──────── EXERCISE MATERIALS ────────

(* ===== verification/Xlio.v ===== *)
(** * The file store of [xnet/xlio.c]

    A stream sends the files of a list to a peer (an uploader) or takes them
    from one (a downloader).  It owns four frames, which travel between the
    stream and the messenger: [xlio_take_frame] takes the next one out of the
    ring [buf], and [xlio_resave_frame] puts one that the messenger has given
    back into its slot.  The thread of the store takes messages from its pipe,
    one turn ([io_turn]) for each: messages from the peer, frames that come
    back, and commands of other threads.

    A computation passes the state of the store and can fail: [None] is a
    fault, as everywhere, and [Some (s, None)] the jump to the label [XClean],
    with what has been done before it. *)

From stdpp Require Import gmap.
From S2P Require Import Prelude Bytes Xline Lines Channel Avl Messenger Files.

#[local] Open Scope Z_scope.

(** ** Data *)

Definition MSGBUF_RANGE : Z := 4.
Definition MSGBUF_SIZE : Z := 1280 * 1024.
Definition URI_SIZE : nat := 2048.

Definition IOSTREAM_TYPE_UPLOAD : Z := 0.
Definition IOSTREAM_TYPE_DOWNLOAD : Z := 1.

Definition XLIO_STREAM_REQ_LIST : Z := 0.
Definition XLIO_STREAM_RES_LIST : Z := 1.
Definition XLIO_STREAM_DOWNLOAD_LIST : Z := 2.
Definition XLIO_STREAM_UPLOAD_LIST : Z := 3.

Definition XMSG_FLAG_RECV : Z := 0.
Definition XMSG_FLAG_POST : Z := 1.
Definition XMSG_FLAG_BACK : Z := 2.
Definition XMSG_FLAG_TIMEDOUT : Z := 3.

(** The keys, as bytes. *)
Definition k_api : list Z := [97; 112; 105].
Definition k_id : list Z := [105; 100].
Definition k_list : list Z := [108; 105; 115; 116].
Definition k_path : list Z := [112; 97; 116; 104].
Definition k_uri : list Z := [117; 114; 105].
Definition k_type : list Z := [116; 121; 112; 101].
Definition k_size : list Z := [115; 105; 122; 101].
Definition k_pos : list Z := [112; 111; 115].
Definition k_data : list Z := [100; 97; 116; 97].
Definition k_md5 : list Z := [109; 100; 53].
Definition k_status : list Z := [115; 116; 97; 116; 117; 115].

────────

- TASK TO CARRY OUT -
Retype all the records, matching them exactly.

- EXERCISE ANSWER -
(* ===== verification/Xlio.v ===== *)
(** * The file store of [xnet/xlio.c]

    A stream sends the files of a list to a peer (an uploader) or takes them
    from one (a downloader).  It owns four frames, which travel between the
    stream and the messenger: [xlio_take_frame] takes the next one out of the
    ring [buf], and [xlio_resave_frame] puts one that the messenger has given
    back into its slot.  The thread of the store takes messages from its pipe,
    one turn ([io_turn]) for each: messages from the peer, frames that come
    back, and commands of other threads.

    A computation passes the state of the store and can fail: [None] is a
    fault, as everywhere, and [Some (s, None)] the jump to the label [XClean],
    with what has been done before it. *)

From stdpp Require Import gmap.
From S2P Require Import Prelude Bytes Xline Lines Channel Avl Messenger Files.

#[local] Open Scope Z_scope.

(** ** Data *)

Definition MSGBUF_RANGE : Z := 4.
Definition MSGBUF_SIZE : Z := 1280 * 1024.
Definition URI_SIZE : nat := 2048.

Definition IOSTREAM_TYPE_UPLOAD : Z := 0.
Definition IOSTREAM_TYPE_DOWNLOAD : Z := 1.

Definition XLIO_STREAM_REQ_LIST : Z := 0.
Definition XLIO_STREAM_RES_LIST : Z := 1.
Definition XLIO_STREAM_DOWNLOAD_LIST : Z := 2.
Definition XLIO_STREAM_UPLOAD_LIST : Z := 3.

Definition XMSG_FLAG_RECV : Z := 0.
Definition XMSG_FLAG_POST : Z := 1.
Definition XMSG_FLAG_BACK : Z := 2.
Definition XMSG_FLAG_TIMEDOUT : Z := 3.

(** The keys, as bytes. *)
Definition k_api : list Z := [97; 112; 105].
Definition k_id : list Z := [105; 100].
Definition k_list : list Z := [108; 105; 115; 116].
Definition k_path : list Z := [112; 97; 116; 104].
Definition k_uri : list Z := [117; 114; 105].
Definition k_type : list Z := [116; 121; 112; 101].
Definition k_size : list Z := [115; 105; 122; 101].
Definition k_pos : list Z := [112; 111; 115].
Definition k_data : list Z := [100; 97; 116; 97].
Definition k_md5 : list Z := [109; 100; 53].
Definition k_status : list Z := [115; 116; 97; 116; 117; 115].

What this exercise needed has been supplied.